(* ===== verification/BPredRun.v ===== *)
(** Runs of the branch prediction unit: that no call of the processor makes it
    fail, that squashing takes speculation back, and what it learns wrongly. *)

From S2P Require Import Prelude IntMath BranchPred BranchTargets BPredUnit.

(** Parameters that the processor can be built with.  The constructors check
    that sizes are powers of two; that the global history fits its table, that
    the return address stack has at most 16 entries and that shifts are smaller
    than an address is left to the configuration. *)
Record params_ok (ps : Params) : Prop := {
  po_u32 : Forall is_u32 [p_localPredictorSize ps; p_localCtrBits ps; p_localHistoryTableSize ps; p_localHistoryBits ps;
                          p_globalPredictorSize ps; p_globalHistoryBits ps; p_globalCtrBits ps; p_choiceCtrBits ps;
                          p_BTBEntries ps; p_BTBTagSize ps];
  po_shift : 0 <= p_instShiftAmt ps ∧ p_instShiftAmt ps + Z.log2 (p_BTBEntries ps) < 64;
  po_ras : 1 <= p_RASSize ps <= 16;
  po_history : predType ps = "tournament"%string → 2 ^ p_globalCtrBits ps <= p_globalPredictorSize ps
}.

Lemma select_predictor_wf found ps p : params_ok ps → select_predictor found ps = Some p → bp_wf p.
Proof.
  intros [HF [Hs Hb] _ Hg]. unfold is_u32 in HF. repeat apply Forall_cons_1 in HF as [? HF].
  pose proof (Z.log2_nonneg (p_BTBEntries ps)). unfold select_predictor. case_decide.
  - obind [q|] E. intros [= <-]. apply LocalBP.LocalBP_new_wf in E; [done|done|done|lia].
  - case_decide; [|done]. obind [q|] E. intros [= <-].
    apply TournamentBP.TournamentBP_new_wf in E; [done| |lia|by apply Hg].
    rewrite !Forall_cons, Forall_nil. unfold is_u32. split_and!; lia || done.
Qed.

Lemma BPredUnit_new_wf found ps threads u :
  params_ok ps → BPredUnit_new found ps threads = Some u →
  wf (p_RASSize ps) u ∧ predHist u = replicate threads [].
Proof.
  intros Hok. unfold BPredUnit_new. obind [b|] Eb. obind [p|] Ep. intros [= <-]. split; [|done].
  pose proof (po_ras _ Hok) as Hr. split; cbn.
  - by eapply select_predictor_wf.
  - destruct Hok as [HF [Hs Hb] _ _]. unfold is_u32 in HF. repeat apply Forall_cons_1 in HF as [? HF].
    by apply BTB.DefaultBTB_new_wf in Eb as [Hw _].
  - lia.
  - by rewrite !length_replicate.
  - apply Forall_replicate. split; [apply RAS.init_wf; lia|done].
  - by apply Forall_replicate.
Qed.

(** ** Calls of the processor *)

Inductive op :=
  | Predict (inst : DynInst) (pc : Z) (tid : nat)
  | Commit (done_sn : Z) (tid : nat)
  | Squash (squashed_sn : Z) (tid : nat)
  | Mispredict (squashed_sn corr_target : Z) (actually_taken : bool) (tid : nat)
  | SwitchOut.

Section Runs.
Context (mach_inst_size : Z) (delay_slot : bool).
Notation predict := (predict mach_inst_size delay_slot).

Definition step (u : t) (o : op) : option t :=
  match o with
  | Predict inst pc tid => '(_, _, u') ← predict u inst pc tid; Some u'
  | Commit sn tid => update u sn tid
  | Squash sn tid => squash u sn tid
  | Mispredict sn target taken tid => squash_mispredict u sn target taken tid
  | SwitchOut => switchOut u
  end.

(** The processor fetches in program order, and corrects a branch that it has
    not committed. *)
Definition legal (u : t) (o : op) : Prop :=
  match o with
  | Predict inst _ tid => ∃ hist, predHist u !! tid = Some hist ∧ Forall (λ h, seqNum h < inst_seqNum inst) hist
  | Commit _ tid | Squash _ tid => (tid < length (predHist u))%nat
  | Mispredict sn _ _ tid => ∃ hist, predHist u !! tid = Some hist ∧ correctable sn hist
  | SwitchOut => True
  end.

Inductive reach (ps : Params) (threads : nat) : t → Prop :=
  | reach_new found u : BPredUnit_new found ps threads = Some u → reach ps threads u
  | reach_step u o u' : reach ps threads u → legal u o → step u o = Some u' → reach ps threads u'.

(** What every reachable state satisfies. *)
Definition inv (n : Z) (u : t) : Prop := wf n u ∧ Forall in_order (predHist u).

(** A call of the processor returns, keeps the invariant and the number of
    threads, and does not change the sizes of the predictor. *)
Definition good_step (n : Z) (u : t) (o : option t) : Prop :=
  ∃ u', o = Some u' ∧ inv n u' ∧ bp_config (bp u') = bp_config (bp u) ∧ length (predHist u') = length (predHist u).

Lemma in_order_sublist l k : l `sublist_of` k → in_order k → in_order l.
Proof. apply StronglySorted_sublist. Qed.

Lemma histories_insert u tid hist hist' :
  Forall in_order (predHist u) → predHist u !! tid = Some hist → hist' `sublist_of` hist →
  Forall in_order (<[tid := hist']> (predHist u)).
Proof.
  intros Hf Hh Hs. apply Forall_insert; [done|]. eapply in_order_sublist; [done|].
  by apply (Forall_lookup_1 _ _ _ _ Hf Hh).
Qed.

Lemma squash_good n u sn tid : inv n u → (tid < length (predHist u))%nat → good_step n u (squash u sn tid).
Proof.
  intros [Hw Ho] Ht. destruct (thread_state n u tid Hw Ht) as (hist & r & Hh & Hr & _).
  destruct (unit_squash_ok n u sn tid hist r Hw Hh Hr) as (p & r' & dropped & rest & -> & Hw' & Hc & Hsplit & _).
  eexists. split; [done|]. split; [split; [done|]|].
  - cbn. eapply histories_insert; [done..|]. rewrite Hsplit. by apply sublist_inserts_l.
  - split; [done|]. cbn. by rewrite length_insert.
Qed.

Lemma squashes_good n u l : inv n u → Forall (λ i, i < length (predHist u))%nat l →
  good_step n u (foldl (λ o i, u ← o; squash u 0 i) (Some u) l).
Proof.
  revert u. induction l as [|i l IH]; intros u Hi Hf; cbn [foldl mbind option_bind]; [by exists u|].
  apply Forall_cons in Hf as [Hlt Hf]. destruct (squash_good n u 0 i Hi Hlt) as (u1 & -> & Hi1 & Hc1 & Hl1).
  destruct (IH u1 Hi1) as (u2 & E & Hi2 & Hc2 & Hl2); [by rewrite Hl1|].
  exists u2. split; [done|]. by rewrite Hc2, Hl2.
Qed.

Lemma step_good n u o : inv n u → legal u o → good_step n u (step u o).
Proof.
  intros Hi Hl. destruct Hi as [Hw Ho]. destruct o as [inst pc tid|sn tid|sn tid|sn target taken tid|]; cbn [step legal] in *.
  - destruct Hl as (hist & Hh & Hlt).
    destruct (thread_state n u tid Hw) as (hist0 & r & Hh0 & Hr & _); [by eapply lookup_lt_Some|].
    destruct (predict_ok mach_inst_size delay_slot n u inst pc tid hist r Hw Hh Hr)
      as (tk & g & rec & r' & p' & s' & -> & Hw' & Hc & Hseq & _).
    eexists. split; [done|]. split; [split; [done|]|]; cbn; [|by rewrite length_insert].
    apply Forall_insert; [done|]. constructor; [by apply (Forall_lookup_1 _ _ _ _ Ho Hh)|]. by rewrite Hseq.
  - destruct (lookup_lt_is_Some_2 _ _ Hl) as [hist Hh].
    destruct (update_ok n u sn tid hist Hw Hh) as (p & rest & -> & Hw' & Hc & Hs).
    eexists. split; [done|]. split; [split; [done|]|]; cbn; [|by rewrite length_insert].
    by eapply histories_insert.
  - by apply squash_good.
  - destruct Hl as (hist & Hh & Hcor).
    destruct (mispredict_ok n u sn target taken tid hist Hw Hh) as (p & b & r & rest & s & -> & Hw' & Hc & Hs);
      [by apply (Forall_lookup_1 _ _ _ _ Ho Hh)|done|].
    eexists. split; [done|]. split; [split; [done|]|]; cbn; [|by rewrite length_insert].
    by eapply histories_insert.
  - apply squashes_good; [done|]. apply Forall_forall. intros i Hi. apply elem_of_seq in Hi. lia.
Qed.

Lemma reach_inv ps threads u : params_ok ps → reach ps threads u → inv (p_RASSize ps) u.
Proof.
  intros Hok. induction 1 as [found u E|u o u' Hr IH Hl E].
  - destruct (BPredUnit_new_wf found ps threads u Hok E) as [Hw Hh]. split; [done|].
    rewrite Hh. apply Forall_replicate. constructor.
  - destruct (step_good _ u o IH Hl) as (u1 & E1 & Hi & _). rewrite E in E1. by injection E1 as ->.
Qed.

(** C28. The branch unit never fails: when the constructors accept the parameters,
    the return address stack has at most 16 entries, the global history fits its
    table and the shifts are smaller than an address, in every reachable state
    every call of the processor returns (predictions in program order, commits,
    squashes, corrections of a branch that is still in the history, switching
    out): no table is indexed out of range and no assertion fails. Records stay in
    program order and the return address stacks well formed. *)
Theorem bpred_never_fails ps threads u :
  params_ok ps → reach ps threads u →
  (∀ o, legal u o → ∃ u', step u o = Some u') ∧
  Forall in_order (predHist u) ∧ Forall RAS.wf (RAS_ u).
Proof.
  intros Hok Hr. pose proof (reach_inv ps threads u Hok Hr) as Hi. split_and!.
  - intros o Hl. destruct (step_good _ u o Hi Hl) as (u' & E & _). by exists u'.
  - apply Hi.
  - eapply Forall_impl; [apply Hi|]. by intros r [Hw _].
Qed.

(** ** Speculation *)

(** Predictions of consecutive branches of one thread. *)
Fixpoint predict_run (u : t) (l : list (DynInst * Z)) (tid : nat) : option t :=
  match l with
  | [] => Some u
  | (inst, pc) :: l => '(_, _, u') ← predict u inst pc tid; predict_run u' l tid
  end.

(** Squashing a run of predictions gets back to the predictor and, but for lost
    cells, to the stack before it. *)
Lemma predict_run_undone n u l tid hist r :
  wf n u → predHist u !! tid = Some hist → RAS_ u !! tid = Some r →
  ∃ recs r' p' s', predict_run u l tid =
      Some (mk p' (BTB_ u) (<[tid := r']> (RAS_ u)) (<[tid := recs ++ hist]> (predHist u)) s') ∧
    length recs = length l ∧
    ∀ sn, Forall (λ x, sn < inst_seqNum x.1) l →
      ∃ r2, RAS.wf r2 ∧ RAS.agree (fold_left lost_cells recs 0) r r2 ∧ 0 <= fold_left lost_cells recs 0 ∧
        ∀ rest, squash_loop sn p' r' (recs ++ rest) = squash_loop sn (bp u) r2 rest.
Proof.
  revert u hist r. induction l as [|[inst pc] l IH]; intros u hist r Hw Hh Hr.
  { exists [], r, (bp u), (stats u). split.
    { cbn [predict_run app]. rewrite !list_insert_id by done. by destruct u. }
    split; [done|]. intros sn _. exists r. split_and!; [|apply RAS.agree_refl|done|done].
    by apply (Forall_lookup_1 _ _ _ _ (wf_ras _ _ Hw) Hr). }
  cbn [predict_run].
  destruct (predict_ok mach_inst_size delay_slot n u inst pc tid hist r Hw Hh Hr)
    as (tk & g & rec & r1 & p1 & s1 & -> & Hw1 & _ & Hseq & _ & _ & Hsq & Hun & _).
  cbn [mbind option_bind].
  pose proof (list_lookup_insert_eq _ _ (rec :: hist) (lookup_lt_Some _ _ _ Hh)) as Hh1.
  pose proof (list_lookup_insert_eq _ _ r1 (lookup_lt_Some _ _ _ Hr)) as Hr1.
  destruct (IH _ _ _ Hw1 Hh1 Hr1) as (recs & r' & p' & s' & -> & Hlen & Hundo).
  cbn [BTB_ RAS_ predHist bp] in *. rewrite !list_insert_insert_eq.
  exists (recs ++ [rec]), r', p', s'. rewrite <- app_assoc. split; [done|].
  split; [rewrite length_app; cbn; lia|].
  intros sn Hsn. apply Forall_cons in Hsn as [Hlt Hsn]. destruct (Hundo sn Hsn) as (r2 & Hw2 & Ha & Hm & Hloop).
  destruct (Hun _ r2 Hm Hw2 Ha) as (r3 & E3 & Hw3 & Ha3).
  exists r3. rewrite fold_left_app. cbn [fold_left]. split_and!; [done..|by apply lost_cells_nonneg|].
  intros rest. rewrite <- app_assoc, Hloop. cbn [app squash_loop]. rewrite Hseq.
  cbn [fst] in Hlt. rewrite (proj2 (Z.gtb_lt _ _)) by done. rewrite E3. cbn [mbind option_bind].
  cbn in Hsq. by rewrite Hsq.
Qed.

Lemma squash_loop_older sn p r hist :
  Forall (λ h, seqNum h <= sn) hist → squash_loop sn p r hist = Some (p, r, hist).
Proof.
  intros Hf. destruct hist as [|h hist]; [done|]. apply Forall_cons in Hf as [Hle _].
  cbn [squash_loop]. rewrite Z.gtb_ltb. zcase; [lia|done].
Qed.

(** C27. Squashing takes speculation back: after any predictions of a thread in
    a reachable state, squashing them restores the direction predictor with
    its global history, the branch target buffer and the histories exactly,
    and the top of the return address stack with every entry except the ones
    just above the top that speculative calls have overwritten ([lost_cells]
    counts them); the count of used entries is not restored, stacks of other
    threads are untouched. *)
Theorem speculation_undone ps threads u tid l sn hist r :
  params_ok ps → reach ps threads u →
  predHist u !! tid = Some hist → RAS_ u !! tid = Some r →
  Forall (λ h, seqNum h <= sn) hist → Forall (λ x, sn < inst_seqNum x.1) l →
  ∃ recs u' u'' r'',
    predict_run u l tid = Some u' ∧ predHist u' = <[tid := recs ++ hist]> (predHist u) ∧
    length recs = length l ∧ squash u' sn tid = Some u'' ∧
    bp u'' = bp u ∧ BTB_ u'' = BTB_ u ∧ predHist u'' = predHist u ∧
    RAS_ u'' = <[tid := r'']> (RAS_ u) ∧ RAS.agree (fold_left lost_cells recs 0) r r''.
Proof.
  intros Hok Hreach Hh Hr Hold Hnew. destruct (reach_inv ps threads u Hok Hreach) as [Hw _].
  destruct (predict_run_undone _ u l tid hist r Hw Hh Hr) as (recs & r' & p' & s' & E & Hlen & Hundo).
  destruct (Hundo sn Hnew) as (r2 & _ & Ha & _ & Hloop).
  eexists recs, _, _, r2. split; [done|]. split; [done|]. split; [done|]. unfold squash.
  cbn [predHist RAS_ BTB_ bp stats].
  rewrite !list_lookup_insert_eq by (by eapply lookup_lt_Some). cbn [mbind option_bind].
  rewrite Hloop, squash_loop_older by done. split; [done|]. cbn [predHist RAS_ BTB_ bp].
  rewrite !list_insert_insert_eq, (list_insert_id (predHist u)) by done. done.
Qed.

--- --- ---

A complete answer gives every line of the records holding "takes".

    fail, that squashing takes speculation back, and what it learns wrongly. *)
(** C27. Squashing takes speculation back: after any predictions of a thread in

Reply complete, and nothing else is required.